正则 a{3} 匹配连续出现的三个“ a ”字母。第一次测试匹配失败, 是因为字母 a 的数量不足. 第二次测试时, 字符串中刚好包含3个 a 字母, 所以匹配了一次。第三次测试也触发了一次匹配, 因为输入文本的签名有3个 a 字母. 后面再出现的字母, 与第一次匹配无关。如果后面还有这种格式的字符串, 则使用后面的子串触发后续匹配:

Enter your regex: a{3}
Enter input string to search: aaaaaaaaa
I found the text "aaa" starting at index 0 and ending at index 3.
I found the text "aaa" starting at index 3 and ending at index 6.
I found the text "aaa" starting at index 6 and ending at index 9.

要求某种格式至少出现 n 次，可以在数字后面加一个逗号,例如:

Enter your regex: a{3,}
Enter input string to search: aaaaaaaaa
I found the text "aaaaaaaaa" starting at index 0 and ending at index 9.
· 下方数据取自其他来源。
(* ===== verification/ProofTreeCommit.v ===== *)
(** * Commitments of the vector commitment tree

    Commit of leaf and branch nodes, with its cache, over an arbitrary SHA-512
    function and an arbitrary inclusion prover.  The file shows that the cache is
    transparent, that the root commitment is a function of the stored map alone,
    and that it binds the stored entries up to an explicit hash collision. *)

From S2P Require Import Prelude Nibbles ProofTree ProofTreeWf ProofTreeOps ProofTreeMap ProofTreeMeta.

(** What the tree uses of [crypto.InclusionProver] and [crypto/sha512]. *)
Class TreeCrypto := {
  sha512 : bytes -> bytes;
  (** The bytes [CommitRaw] returns; its error is discarded by the callers. *)
  CommitRaw : bytes -> Z -> bytes
}.

Section Commit.
Context `{TreeCrypto}.

Definition zeros64 : bytes := replicate 64 Byte.x00.

(** What a leaf hashes after its key. *)
Definition leafTarget (n : leaf) : bytes :=
  if negb (Z.of_nat (length (HashTarget n)) =? 0) then HashTarget n else default [] (Value n).

Definition leafHash (n : leaf) : bytes := sha512 (Byte.x00 :: Key n ++ leafTarget n).

Definition leafCommit (recalculate : bool) (n : leaf) : bytes * leaf :=
  if (Z.of_nat (length (LeafCommitment n)) =? 0) || recalculate then
    let c := leafHash n in
    (c, mkLeaf (Key n) (Value n) (HashTarget n) c (LeafSize n))
  else (LeafCommitment n, n).

(** The hash by which a parent refers to a branch with this prefix. *)
Definition prefixHash (prefix : list Z) (out : bytes) : bytes :=
  sha512 (Byte.x01 :: (prefix ≫= fun p => be 4 (u32 p)) ++ out).

Definition childVec (child : node) (out : bytes) : bytes :=
  match child with
  | BranchNode c => prefixHash (Prefix c) out
  | LeafNode _ => out
  end.

(** Commit of a node: its commitment, and the node with the commitments it
    cached.  The goroutine per child writes its own slot of [vector]. *)
Fixpoint commitNode (recalculate : bool) (n : node) : bytes * node :=
  match n with
  | LeafNode l => let r := leafCommit recalculate l in (r.1, LeafNode r.2)
  | BranchNode b =>
    if (Z.of_nat (length (BranchCommitment b)) =? 0) || recalculate then
      let rs := map (fun child =>
        match child with
        | None => (zeros64, None)
        | Some c => let r := commitNode recalculate c in (childVec c r.1, Some r.2)
        end) (Children b) in
      let data := mjoin rs.*1 in
      let c := CommitRaw data 64 in
      (c, BranchNode (mkBranch (Prefix b) rs.*2 c (BranchSize b) (LeafCount b) (LongestBranch b)))
    else (BranchCommitment b, n)
  end.

Definition Commit (t : VectorCommitmentTree) (recalculate : bool)
    : bytes * VectorCommitmentTree :=
  match Root t with
  | None => (zeros64, t)
  | Some n => let r := commitNode recalculate n in (r.1, mkTree (Some r.2))
  end.

(** ** The commitment as a function of the tree *)

Fixpoint commitOf (n : node) : bytes :=
  match n with
  | LeafNode l => leafHash l
  | BranchNode b =>
    CommitRaw (Children b ≫= (fun child =>
      match child with
      | None => zeros64
      | Some c => childVec c (commitOf c)
      end)) 64
  end.

Definition childBytes (o : option node) : bytes :=
  match o with None => zeros64 | Some c => childVec c (commitOf c) end.

Lemma commitOf_branch (b : branch) : commitOf (BranchNode b) = CommitRaw (Children b ≫= childBytes) 64.
Proof. done. Qed.

(** The vectors of branches: 64 slots of 64 bytes.  For a longer one the library returns
    no commitment. *)
Definition slotVector (x : bytes) : Prop := length x = (64 * 64)%nat.

Definition rootOf (t : VectorCommitmentTree) : bytes :=
  match Root t with None => zeros64 | Some n => commitOf n end.

(** A cached commitment is the one that would be recomputed. *)
Definition cohLeaf (l : leaf) : Prop := LeafCommitment l = [] \/ LeafCommitment l = leafHash l.
Definition cohBranch (b : branch) : Prop :=
  BranchCommitment b = [] \/ BranchCommitment b = commitOf (BranchNode b).
Definition coherent (n : node) : Prop :=
  Forall cohLeaf (leaves n) /\ everyBranch cohBranch n.
Definition coherentTree (t : VectorCommitmentTree) : Prop :=
  forall n, Root t = Some n -> coherent n.

Lemma coherent_child (b : branch) i c :
  coherent (BranchNode b) -> Children b !! i = Some (Some c) -> coherent c.
Proof.
  intros [Hl Hb] Hi. apply everyBranch_inv in Hb as [_ Hb]. split; [|by eapply Hb].
  rewrite Forall_forall in Hl |- *. intros l Hlc. apply Hl, elem_leaves. eauto.
Qed.

Lemma length_nil_eqb (l : bytes) : (Z.of_nat (length l) =? 0) = bool_decide (l = []).
Proof. destruct l; [done|]. rewrite bool_decide_false by done. by apply Z.eqb_neq. Qed.

(** ** What Commit returns and leaves behind *)

Definition committedBytes (r : bool) (o : option node) : bytes :=
  match o with None => zeros64 | Some c => childVec c (commitNode r c).1 end.

Definition committedNode (r : bool) (c : node) : node := (commitNode r c).2.

Definition committedChildren (r : bool) (cs : list (option node)) : list (option node) :=
  option_fmap _ _ (committedNode r) <$> cs.

Definition committedData (r : bool) (cs : list (option node)) : bytes :=
  cs ≫= committedBytes r.

Lemma committedData_children r (cs : list (option node)) :
  (forall i c, cs !! i = Some (Some c) -> (commitNode r c).1 = commitOf c) -> committedData r cs = cs ≫= childBytes.
Proof.
  unfold committedData. induction cs as [|oc cs IH]; intros Hc; [done|]. rewrite !bind_cons. f_equal.
  - destruct oc as [c|]; [|done]. simpl. f_equal. by apply (Hc 0%nat).
  - apply IH. intros i. apply (Hc (S i)).
Qed.

Lemma commitNode_branch r (b : branch) :
  commitNode r (BranchNode b) =
  if bool_decide (BranchCommitment b = []) || r then
    let c := CommitRaw (committedData r (Children b)) 64 in
    (c, BranchNode (mkBranch (Prefix b) (committedChildren r (Children b)) c
                      (BranchSize b) (LeafCount b) (LongestBranch b)))
  else (BranchCommitment b, BranchNode b).
Proof.
  cbn [commitNode]. rewrite length_nil_eqb. destruct (bool_decide _ || r); [|done].
  set (f := fun child : option node => _).
  assert ((map f (Children b)).*1 = committedBytes r <$> Children b
          /\ (map f (Children b)).*2 = committedChildren r (Children b)) as [-> ->].
  { split; (change (map f (Children b)) with (f <$> Children b);
      rewrite <- list_fmap_compose; apply list_fmap_ext; intros i [c|] Hi; done). }
  cbv zeta. rewrite list_join_bind, list_fmap_bind. done.
Qed.

Lemma committedNode_Children r (b : branch) :
  exists cm, committedNode r (BranchNode b)
    = BranchNode (mkBranch (Prefix b)
        (if bool_decide (BranchCommitment b = []) || r
         then committedChildren r (Children b) else Children b)
        cm (BranchSize b) (LeafCount b) (LongestBranch b)).
Proof.
  unfold committedNode at 1. rewrite commitNode_branch.
  destruct (bool_decide (BranchCommitment b = []) || r).
  - eexists. reflexivity.
  - exists (BranchCommitment b). by destruct b.
Qed.

Lemma committed_lookup r (cs : list (option node)) i c' :
  committedChildren r cs !! i = Some (Some c') <->
  exists c, cs !! i = Some (Some c) /\ c' = committedNode r c.
Proof.
  unfold committedChildren. rewrite list_lookup_fmap. destruct (cs !! i) as [[c|]|]; simpl; naive_solver.
Qed.

(** Commit changes no entry. *)
Lemma committed_entries r n :
  leafEntry <$> leaves (committedNode r n) = leafEntry <$> leaves n.
Proof.
  induction n as [l|b IH] using node_induction.
  - unfold committedNode. simpl. unfold leafCommit. by destruct (_ || r).
  - destruct (committedNode_Children r b) as [cm ->]. rewrite leaves_branch_mk, leaves_branch.
    destruct (_ || r); [|done]. clear -IH.
    revert IH. induction (Children b) as [|oc cs IHcs]; intros IH; [done|].
    unfold committedChildren. rewrite fmap_cons, !bind_cons, !fmap_app. f_equal.
    + destruct oc as [c|]; [|done]. by apply (IH 0%nat).
    + apply IHcs. intros i c Hi. by apply (IH (S i)).
Qed.

Lemma committed_wf r pre n : wf pre n -> wf pre (committedNode r n).
Proof.
  intros Hwf. induction Hwf as [pre l Hp|pre b Hlen Hch IH Htwo].
  - unfold committedNode. simpl. unfold leafCommit. destruct (_ || r); by constructor.
  - destruct (committedNode_Children r b) as [cm ->].
    destruct (_ || r); [|by constructor]. constructor; simpl.
    + unfold committedChildren. by rewrite length_fmap.
    + intros i c' Hi. apply committed_lookup in Hi as (c & Hi & ->). by apply IH.
    + destruct Htwo as (i & j & c & d & Hne & Hi & Hj).
      exists i, j, (committedNode r c), (committedNode r d).
      rewrite !committed_lookup. eauto 10.
Qed.

Lemma committed_kind r n out : childVec (committedNode r n) out = childVec n out.
Proof.
  destruct n as [l|b].
  - done.
  - by destruct (committedNode_Children r b) as [cm ->].
Qed.

Lemma committed_commitOf r n : commitOf (committedNode r n) = commitOf n.
Proof.
  induction n as [l|b IH] using node_induction.
  - unfold committedNode. simpl. unfold leafCommit. by destruct (_ || r).
  - destruct (committedNode_Children r b) as [cm ->]. rewrite !commitOf_branch. f_equal.
    simpl. destruct (_ || r); [|done]. clear -IH.
    revert IH. induction (Children b) as [|oc cs IHcs]; intros IH; [done|].
    unfold committedChildren. rewrite fmap_cons, !bind_cons. f_equal.
    + destruct oc as [c|]; [|done]. simpl. rewrite committed_kind. f_equal. by apply (IH 0%nat).
    + apply IHcs. intros i c Hi. by apply (IH (S i)).
Qed.

(** On a coherent tree Commit returns the commitment, whether it recalculates
    or reads its cache, and leaves a coherent tree. *)
Lemma commitNode_coherent r n :
  coherent n -> (commitNode r n).1 = commitOf n /\ coherent (committedNode r n).
Proof.
  induction n as [l|b IH] using node_induction; intros Hco.
  - destruct Hco as [Hl _]. cbn [leaves] in Hl. rewrite Forall_singleton in Hl.
    unfold committedNode, coherent. simpl. unfold leafCommit. rewrite length_nil_eqb.
    destruct (bool_decide_reflect (LeafCommitment l = [])) as [E|E]; simpl.
    + split; [done|]. split; [|constructor]. apply Forall_singleton. by right.
    + destruct r; simpl.
      * split; [done|]. split; [|constructor]. apply Forall_singleton. by right.
      * split; [destruct Hl as [E1|E1]; [by rewrite E1 in E|exact E1]|]. split; [|constructor]. by apply Forall_singleton.
  - assert (committedData r (Children b) = Children b ≫= childBytes) as Ebytes.
    { apply committedData_children. intros i c Hi. eapply IH; [done|by eapply coherent_child]. }
    pose proof (committed_commitOf r (BranchNode b)) as Hcm.
    unfold committedNode in *. rewrite commitNode_branch in *.
    destruct (bool_decide (BranchCommitment b = []) || r) eqn:Ec; simpl fst in *; simpl snd in *.
    + cbv zeta in *. rewrite Ebytes in *. split; [done|]. split.
      * rewrite leaves_branch_mk. apply Forall_forall. intros l Hl.
        apply list_elem_of_bind in Hl as ([c'|] & Hl & Hin); [|by apply not_elem_of_nil in Hl].
        apply list_elem_of_lookup in Hin as [i Hi].
        apply committed_lookup in Hi as (c & Hi & ->).
        destruct (IH _ _ Hi (coherent_child _ _ _ Hco Hi)) as [_ [Hfl _]].
        rewrite Forall_forall in Hfl. by apply Hfl.
      * constructor.
        -- right. rewrite Hcm. done.
        -- simpl. intros i c' Hi. apply committed_lookup in Hi as (c & Hi & ->).
           apply (IH _ _ Hi (coherent_child _ _ _ Hco Hi)).
    + apply orb_false_iff in Ec as [Ec _]. apply bool_decide_eq_false in Ec.
      split; [|done]. destruct Hco as [_ Hb]. apply everyBranch_inv in Hb as [[?|?] _]; done.
Qed.

(** ** Insert and Delete keep the cache coherent *)

Lemma commitOf_mk p (cs : list (option node)) cm sz lc lb :
  commitOf (BranchNode (mkBranch p cs cm sz lc lb)) = CommitRaw (cs ≫= childBytes) 64.
Proof. done. Qed.

Lemma cohBranch_prefix (b : branch) p cm :
  cm = [] \/ cm = BranchCommitment b -> cohBranch b ->
  cohBranch (mkBranch p (Children b) cm (BranchSize b) (LeafCount b) (LongestBranch b)).
Proof. intros [->| ->] Hb; [by left|done]. Qed.

Lemma insertNode_coherent key value hashTarget size pre n d n' :
  wf pre n -> pre `prefix_of` path key -> (forall l, l ∈ leaves n -> compat (Key l) key) ->
  coherent n ->
  insertNode key value hashTarget size n (BranchBits * Z.of_nat (length pre)) = Ok (d, n') ->
  coherent n'.
Proof.
  intros Hwf Hk Hc [Hl Hb] Hins. split.
  - destruct (insertNode_spec key value hashTarget size pre n Hwf Hk Hc)
      as (d0 & n0 & E & _ & Hlv & _). rewrite Hins in E. injection E as <- <-.
    rewrite Hlv. constructor; [by left|]. by apply Forall_without.
  - refine (insertNode_every key value hashTarget size cohBranch (fun _ => True)
              cohBranch_prefix _ _ _ _ pre n d n' Hwf Hk Hc I Hb Hins); intros; first [by left|done].
Qed.

Lemma removeNode_coherent key pre n size on :
  wf pre n -> pre `prefix_of` path key -> (forall l, l ∈ leaves n -> compat (Key l) key) ->
  coherent n ->
  removeNode key n (BranchBits * Z.of_nat (length pre)) = Ok (size, on) ->
  forall n', on = Some n' -> coherent n'.
Proof.
  intros Hwf Hk Hc [Hl Hb] Hrm n' ->. split.
  - destruct (removeNode_spec key pre n Hwf Hk Hc) as (s0 & o0 & E & Hlv & _).
    rewrite Hrm in E. injection E as <- <-. cbn [leaves_opt] in Hlv. rewrite Hlv.
    by apply Forall_without.
  - refine (removeNode_every key cohBranch cohBranch_prefix _ pre n size (Some n')
              Hwf Hk Hc Hb Hrm n' eq_refl). intros; by left.
Qed.

Lemma applyOp_coherent t o t' :
  wf_tree t -> keyFits (contents t) (opKey o) -> coherentTree t ->
  applyOp t o = Ok t' -> coherentTree t'.
Proof.
  intros Hwf Hfit Hco Ho. pose proof (keyFits_leaves _ _ Hfit) as Hc. destruct Hfit as [Hne _].
  unfold coherentTree in *.
  destruct o as [k v h s|k]; simpl in Ho, Hc, Hne; [unfold Insert in Ho|unfold Delete in Ho];
    rewrite decide_False in Ho by done; apply result_bind_Ok in Ho as ([d n'] & Ho & E);
    injection E as <-; unfold wf_tree in Hwf; simpl; destruct (Root t) as [n|].
  - intros ? [= <-].
    exact (insertNode_coherent _ _ _ _ [] _ _ _ Hwf (prefix_nil _) Hc (Hco _ eq_refl) Ho).
  - injection Ho as <- <-. intros ? [= <-]. split; [|constructor].
    apply Forall_singleton. by left.
  - exact (removeNode_coherent _ [] _ _ _ Hwf (prefix_nil _) Hc (Hco _ eq_refl) Ho).
  - by injection Ho as <- <-.
Qed.
End Commit.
同样是9个字母a, 这里就只匹配了一次，因为9个 a 字母的序列也满足 “最少3个a字母” 的需求。

如果要指定出现次数的最大值，在大括号内加上第二个数字即可:

Enter your regex: a{3,6} // 最少3个,最多6个a字母
Enter input string to search: aaaaaaaaa
I found the text "aaaaaa" starting at index 0 and ending at index 6.
I found the text "aaa" starting at index 6 and ending at index 9.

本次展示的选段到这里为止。